Yokluğuna alışmak gensoru önergesiyle hükümet düşürmek kadar olası. Sadece teorik olarak mümkün.

Yokluğun; hiçbir romana konsantre olamamak, en ahmak ağlatan filmlere bakıp bakıp bir bok anlamamak gülüm.. Elalem beyaz perdede düşlere, artizlere dalarken yokluğunda misal sinema salonunda dahi akla gelen Necip Fazıl'dan "perdeler hep perdeler"..

Yokluğun; Haydn'in Yaradılış Oratoryusu ile Neşe Karaböcek'in eski plaklarındaki nezleli sesine aynı netlikte ruhu nişangâh koyup infazlar edilmek.

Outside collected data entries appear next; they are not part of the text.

(* ===== verification/HeliusConfig.v ===== *)
(** * Helius client configuration

    [ingestor/helius/config.go]: defaults, environment and validation. *)

From S2P Require Import Prelude GoStrings Bytes Publisher.
Local Open Scope list_scope.

Record Config := mkConfig {
  GRPCEndpoint : string;
  WSEndpoint : string;
  APIKey : string;
  RequestTimeout : Z;
  ReconnectBackoff : Z;
  ReplaySlots : Z;
  ProgramFilters : gmap string string;
}.

Definition DefaultConfig : Config :=
  mkConfig "" "" "" (10000 * Millisecond) (5000 * Millisecond) 64 ∅.

(** A nil configuration is [None]. *)
Definition Validate (c : option Config) : result () :=
  match c with
  | None => Err (Errorf "config is nil" [])
  | Some c =>
    let missing :=
      (if bool_decide (GRPCEndpoint c = "") then ["GRPCEndpoint"] else [])
      ++ (if bool_decide (WSEndpoint c = "") then ["WSEndpoint"] else [])
      ++ (if bool_decide (APIKey c = "") then ["APIKey"] else []) in
    match missing with
    | [] =>
      if RequestTimeout c <=? 0 then
        Err (Errorf "invalid RequestTimeout: %s" [FInt (RequestTimeout c)])
      else if ReconnectBackoff c <=? 0 then
        Err (Errorf "invalid ReconnectBackoff: %s" [FInt (ReconnectBackoff c)])
      else if ReplaySlots c =? 0 then Err (Errorf "ReplaySlots must be >= 1" [])
      else Ok tt
    | _ => Err (Errorf "missing required Helius config fields: %v" [FStrs missing])
    end
  end.

(** A setting that must parse and is used when positive. *)
Definition envPositive (env : string → string) (name : string) (conv : Z → Z) (fallback : Z) :
    result Z :=
  if bool_decide (env name ≠ "") then
    match Atoi (env name) with
    | Ok n => Ok (if 0 <? n then conv n else fallback)
    | Err err => Err (Wrapf "invalid %s: %w" [FStr name] err)
    end
  else Ok fallback.

(** The configuration is nil when a setting does not parse. *)
Definition FromEnv (env : string → string) : option Config * result () :=
  let d := DefaultConfig in
  match
    timeout ← envPositive env "HELIUS_TIMEOUT_MS" (λ ms, i64 (ms * Millisecond)) (RequestTimeout d);
    backoff ← envPositive env "HELIUS_BACKOFF_MS" (λ ms, i64 (ms * Millisecond)) (ReconnectBackoff d);
    slots ← envPositive env "HELIUS_REPLAY_SLOTS" u64 (ReplaySlots d);
    Ok (mkConfig (env "HELIUS_GRPC") (env "HELIUS_WS") (env "HELIUS_API_KEY") timeout backoff slots ∅)
  with
  | Err e => (None, Err e)
  | Ok cfg => (Some cfg, Validate (Some cfg))
  end.

(* ===== verification/Processes.v ===== *)
(** * The sink processes and what they store

    [Commands.v] says how the processes of [cmd/sink/] start and end, [ClickHouse.v]
    and [Parquet.v] what a running service stores. Here both are one statement about
    [main], from the environment to the end of the process. *)

From S2P Require Import Prelude GoStrings Bytes Proto Publisher Sink ClickHouse Parquet.
From S2P Require Import Services Candles Commands.
Local Open Scope list_scope.

#[local] Existing Instance Writer_TradeWriter.

(** A connected client is one that [dial] returned. *)
Lemma dialLoop_dialled {D C} `{ChDial D C} opts retries maxBackoff more backoff (d d' : D) c :
  dialLoop opts retries maxBackoff more backoff d = (d', Ok c) →
  ∃ opts' d1 d2, ch_Dial opts' d1 = (d2, Ok c).
Proof.
  revert backoff d. induction more as [|more IH]; intros backoff d; simpl;
    destruct (ch_Dial opts d) as [d1 [c1|err]] eqn:Ed.
  - intros [= <- <-]. eauto.
  - discriminate 1.
  - intros [= <- <-]. eauto.
  - destruct (select_After backoff d1) as [d2 [e|]]; [discriminate 1|]. apply IH.
Qed.

Lemma connect_dialled {D C} `{ChDial D C} low url_Parse cfg (d d' : D) c :
  connectWithRetry low url_Parse cfg d = (d', Ok c) → ∃ opts d1 d2, ch_Dial opts d1 = (d2, Ok c).
Proof.
  unfold connectWithRetry. destruct (wrap_err _ _ _) as [opts|e]; [|discriminate 1].
  destruct (MaxRetries cfg <? 0); [discriminate 1|]. apply dialLoop_dialled.
Qed.

(** The writer of a new service is new, on a client that [dial] returned. *)
Lemma clickhouse_NewService_new {N J} `{Nats N J, ChProto} {C D} `{!ChDial D C, !ChClient C, ProtoUnmarshal}
    low url_Parse cfg (w w' : D * N) svc :
  clickhouse_NewService low url_Parse cfg w = (w', Ok svc) →
  ∃ client opts d1 d2, ss_sink svc = newWriter (ClickHouse.sc_Writer cfg) client
    ∧ ch_Dial opts d1 = (d2, Ok client).
Proof.
  destruct w as [d n]. unfold clickhouse_NewService, NewWithConfig.
  destruct (wrap_err _ _ (validateConfig _)) as [u|e]; [|discriminate 1].
  destruct (connectWithRetry _ _ _ d) as [d' [c|e]] eqn:Ec; simpl; [|discriminate 1].
  destruct (subscribeSink _ _ _ _ n) as [n' [[conn js]|e]]; [|discriminate 1].
  intros [= <- <-]. destruct (connect_dialled _ _ _ _ _ _ Ec) as (opts & d1 & d2 & Hd). by exists c, opts, d1, d2.
Qed.

Lemma parquet_NewService_new {N J} `{Nats N J, ParquetCodec} {U} `{S3World U, !RangeOrder string (list candleRow),
    ProtoUnmarshal} newSession cfg (n n' : N) svc :
  parquet_NewService newSession cfg n = (n', Some (Ok svc)) →
  ∃ u0 u t, newSession (Parquet.sc_Writer cfg) = Ok u0 ∧ Now u0 = (u, t)
    ∧ ss_sink svc = mkWriter (Parquet.sc_Writer cfg) ∅ u t.
Proof.
  unfold parquet_NewService, NewWriter. destruct (_ || _); [discriminate 1|].
  destruct (Parquet.Validate _) as [[]|e]; [|discriminate 1]. simpl.
  destruct (newSession _) as [u0|e]; [|discriminate 1]. simpl. destruct (Now u0) as [u t] eqn:En.
  destruct (subscribeSink _ _ _ _ n) as [n1 [[conn js]|e]]; [|discriminate 1].
  destruct (NewTicker _); [|discriminate 1]. intros [= <- <-]. by exists u0, u, t.
Qed.

Lemma afterRun_Running msg (r : option error) : afterRun msg (Some <$> r) = Running ↔ r = None.
Proof. destruct r as [e|]; simpl; [|done]. split; [|discriminate 1]. by case_decide. Qed.

Lemma afterRun_ended msg (r : option error) : afterRun msg (Some <$> r) ≠ Running → is_Some r.
Proof. rewrite afterRun_Running. by destruct r. Qed.

(** ** Properties *)

(** C11. The ClickHouse sink process, for every environment, network, script of
    fetches and refusals of the client, given that a client that was just dialled
    has made no call. Either it ends before its loop, or the messages are handled in
    fetch order and acknowledged, except one whose handler failed, after which the
    process has ended; while it runs it has handled every fetched message. The rows
    of the accepted inserts followed by the rows in memory are the rows of the swaps
    among the handled messages, each once, at the time the block heads before it
    give its slot. Once the process has ended, no row is left in memory unless the
    client refused the last call made. *)
Theorem clickhouse_process {N J} `{Nats N J, ChProto} {C D} `{!ChDial D C, !ChClient C, ProtoUnmarshal}
    low url_Parse env ctx rounds (d : D) (n : N) :
  (∀ opts (d1 d2 : D) c, ch_Dial opts d1 = (d2, Ok c) → queries c = []) →
  let '(_, loop, p) := clickhouse_main (C:=C) low url_Parse env ctx rounds (d, n) in
  match loop with
  | None => p = Panic ∨ ∃ msg err, p = Fatal msg err
  | Some s =>
    let msgs := event_msg <$> ls_trace s in
    ∃ log ts cs,
      ClickHouse.represents (p_writer (ls_sink s)) log ts cs
      ∧ ClickHouse.accepted_trades log ++ ts = ClickHouse.rows_of low [] msgs
      ∧ msgs `prefix_of` fetched rounds
      ∧ ((∃ ms, ls_trace s = E_Ack <$> ms)
         ∨ ∃ ms m, ls_trace s = (E_Ack <$> ms) ++ [E_Nak m] ∧ p ≠ Running)
      ∧ (p = Running → msgs = fetched rounds)
      ∧ (p ≠ Running → ts = [] ∨ ∃ i, last log = Some (i, false))
  end.
Proof.
  intros Hfresh. unfold clickhouse_main.
  destruct (ClickHouse.ServiceConfigFromEnv env) as [cfg [[]|e]]; [|right; eauto].
  destruct (clickhouse_NewService low url_Parse cfg (d, n)) as [[d' n'] [svc|e]] eqn:Es; [|right; eauto].
  destruct (clickhouse_NewService_new _ _ _ _ _ _ Es) as (client & opts & d1 & d2 & Hw & Hd).
  unfold clickhouse_Run. destruct (NewTicker _); [|by left]. rewrite Hw.
  pose proof (ClickHouse.Run_inserts_handled low ctx (ClickHouse.sc_Writer cfg) client rounds (Hfresh _ _ _ _ Hd)) as HR.
  destruct (ClickHouse.Run low ctx rounds _) as [s r].
  destruct HR as (log & ts & cs & Hrep & Hrows & Hpre & Hform & Hall & Hend).
  pose proof (afterRun_Running "service run failed: %v" r) as Hp.
  exists log, ts, cs. do 3 (split; [done|]). split; [|split].
  - destruct Hform as [?|(ms & m & Ht & [e ->])]; [by left|right]. exists ms, m. split; [done|]. by rewrite Hp.
  - rewrite Hp. exact Hall.
  - intros Hr%afterRun_ended. exact (Hend Hr).
Qed.

(** C12. The Parquet sink process, likewise, given that a new session has uploaded
    nothing: in every bucket the rows of the accepted uploads followed by those in
    memory are the rows of the candles among the handled messages, each once and in
    order. The process ends with a flush, and when that succeeds no row is left. *)
Theorem parquet_process {N J} `{Nats N J, ParquetCodec} {U} `{S3World U, !RangeOrder string (list candleRow),
    ProtoUnmarshal} newSession env ctx rounds (n : N) :
  (∀ cfg u, newSession cfg = Ok u → uploads u = []) →
  let '(_, loop, p) := parquet_main newSession env ctx rounds n in
  match loop with
  | None => ∃ msg err, p = Fatal msg err
  | Some s =>
    let msgs := event_msg <$> ls_trace s in
    ∃ cfg log, Parquet.ServiceConfigFromEnv env = (cfg, Ok tt)
    ∧ Forall2 (uploaded (Parquet.sc_Writer cfg)) log (uploads (uploader (ls_sink s)))
    ∧ (∀ key, accepted key log ++ buffered (ls_sink s) key = rows_for key (omap msg_candle msgs))
    ∧ msgs `prefix_of` fetched rounds
    ∧ ((∃ ms, ls_trace s = E_Ack <$> ms)
       ∨ ∃ ms m, ls_trace s = (E_Ack <$> ms) ++ [E_Nak m] ∧ p ≠ Running)
    ∧ (p = Running → msgs = fetched rounds)
    ∧ (p ≠ Running → ∃ w r, Flush Background w = (ls_sink s, r)
       ∧ (is_ok r = true → ∀ key, buffered (ls_sink s) key = []))
  end.
Proof.
  intros Hfresh. unfold parquet_main.
  destruct (Parquet.ServiceConfigFromEnv env) as [cfg [[]|e]]; [|eauto].
  destruct (parquet_NewService_total newSession cfg n) as [r0 Hr0].
  destruct (parquet_NewService newSession cfg n) as [n' [[svc|e]|]] eqn:Es; simpl in Hr0; [|eauto|done].
  destruct (parquet_NewService_new _ _ _ _ _ Es) as (u0 & u & t & Hu & Hnow & Hw).
  unfold parquet_Run. rewrite Hw.
  assert (uploads u = []) as Hu0.
  { pose proof (uploads_Now u0) as Hn. rewrite Hnow in Hn. simpl in Hn. rewrite Hn. by apply (Hfresh _ _ Hu). }
  pose proof (Run_uploads_handled ctx (Parquet.sc_Writer cfg) u t rounds Hu0) as HR.
  destruct (Parquet.Run ctx rounds _) as [s r].
  destruct HR as (log & Hlog & Hrows & Hpre & Hform & Hall & Hend).
  pose proof (afterRun_Running "service run failed: %v" r) as Hp.
  exists cfg, log. do 4 (split; [done|]). split; [|split].
  - destruct Hform as [?|(ms & m & Ht & [e ->])]; [by left|right]. exists ms, m. split; [done|]. by rewrite Hp.
  - rewrite Hp. exact Hall.
  - intros Hr%afterRun_ended. exact (Hend Hr).
Qed.

(** ** Witnesses *)

Section witnesses.
#[local] Existing Instances Z_ChProto candles_dial TestNats_Nats.
#[local] Instance processes_client : ChClient (TestClient (H:=Z_ChProto)) := TestClient_ChClient (λ _, true).

Section clickhouse.
#[local] Existing Instances ClickHouse.example_marshal ClickHouse.example_unmarshal.
Definition clickhouse_example :=
  clickhouse_main (C:=TestClient) id example_url (sink_env "1000") Background ClickHouse.example_rounds
    (([], []), ∅).

Lemma clickhouse_process_witness :
  clickhouse_example.2 = Stopped
  ∧ ∃ s log ts cs, clickhouse_example.1.2 = Some s
    ∧ ClickHouse.represents (p_writer (ls_sink s)) log ts cs
    ∧ ClickHouse.accepted_trades log ++ ts = [ClickHouse.example_trade "s1"; ClickHouse.example_trade "s2"].
Proof.
  split; [vm_compute; reflexivity|].
  pose proof (clickhouse_process id example_url (sink_env "1000") Background ClickHouse.example_rounds
    ([], []) (∅ : TestNats)) as HP.
  assert (∃ s, clickhouse_example.1.2 = Some s ∧ event_msg <$> ls_trace s = ClickHouse.example_msgs) as (s & Es & Em).
  { assert ((λ s, event_msg <$> ls_trace s) <$> clickhouse_example.1.2 = Some ClickHouse.example_msgs) as E
      by (vm_compute; reflexivity).
    destruct clickhouse_example.1.2 as [s|]; [|discriminate E]. injection E as E.
    exists s. split; [reflexivity|exact E]. }
  exists s. unfold clickhouse_example in Es |- *.
  destruct (clickhouse_main (C:=TestClient) _ _ _ _ _ _) as [[w loop] p].
  simpl in Es. rewrite Es in HP.
  destruct HP as (log & ts & cs & Hr & Ht & _); [by intros opts d1 d2 c [= _ <-]|].
  exists log, ts, cs. split; [exact Es|]. split; [exact Hr|]. rewrite Ht, Em. vm_compute. reflexivity.
Defined.
End clickhouse.

Section parquet.
#[local] Existing Instances Parquet.example_codec Parquet.example_marshal Parquet.example_unmarshal.
#[local] Instance processes_world : S3World TestWorld := TestWorld_S3World (λ _, true).
#[local] Instance processes_order : RangeOrder string (list candleRow) := map_to_list_order.

Definition parquet_env (name : string) : string :=
  if bool_decide (name ∈ ["S3_ENDPOINT"; "S3_BUCKET"; "S3_ACCESS_KEY"; "S3_SECRET_KEY";
    "PARQUET_NATS_URL"; "PARQUET_NATS_STREAM"]) then "x" else "".
Definition parquet_rounds : list round :=
  [mkRound Poll_Default (Ok [Parquet.example_msg 0; Parquet.example_msg 1]);
   mkRound (Poll_Done (Sentinel "context.Canceled")) (Ok [])].
Definition parquet_example :=
  parquet_main (λ _, Ok (([], 0) : TestWorld)) parquet_env Background parquet_rounds (∅ : TestNats).

Lemma parquet_process_witness :
  parquet_example.2 = Stopped
  ∧ ∃ s log, parquet_example.1.2 = Some s
    ∧ ∀ key, accepted key log ++ buffered (ls_sink s) key
             = rows_for key (omap msg_candle [Parquet.example_msg 0; Parquet.example_msg 1]).
Proof.
  split; [vm_compute; reflexivity|].
  pose proof (parquet_process (λ _, Ok (([], 0) : TestWorld)) parquet_env Background parquet_rounds
    (∅ : TestNats)) as HP.
  assert (∃ s, parquet_example.1.2 = Some s
    ∧ event_msg <$> ls_trace s = [Parquet.example_msg 0; Parquet.example_msg 1]) as (s & Es & Em).
  { assert ((λ s, event_msg <$> ls_trace s) <$> parquet_example.1.2 = Some [Parquet.example_msg 0; Parquet.example_msg 1]) as E
      by (vm_compute; reflexivity).
    destruct parquet_example.1.2 as [s|]; [|discriminate E]. injection E as E.
    exists s. split; [reflexivity|exact E]. }
  exists s. unfold parquet_example in Es |- *. destruct (parquet_main _ _ _ _ _) as [[w loop] p].
  simpl in Es. rewrite Es in HP.
  destruct HP as (cfg & log & _ & _ & Hk & _); [by intros cfg u [= <-]|].
  exists log. split; [exact Es|]. intros key. rewrite (Hk key), Em. reflexivity.
Defined.
End parquet.
End witnesses.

Yokluğun; mahmur sabahlar, merhamet bilmez geceler boyu tüm damarlarımın içinde zerrecik tesirli infilâklar hissedip kimseye çaktırmadan mütemadiyen ölmek.. (Ki geceler başlı başına bir "yokluğun" hâlidir..)

Yokluğun tarihin en trajik fıkrası. Bi Alman bi Fransız bi İngiliz. Nasıl doğramışlar bileklerini. Nasıl gülmüşüz senle ikimiz..

Yokluğun; "doğamayasıca" kılar ikimizden birini. Farz edersek ki hata değil şimdiki ayrılık..
Ne senin anan baban Katolik ne benimkiler. Birer kürtajlık meseleymişiz.. Yahut en korkunç hataymış bize sebep sevişmeler.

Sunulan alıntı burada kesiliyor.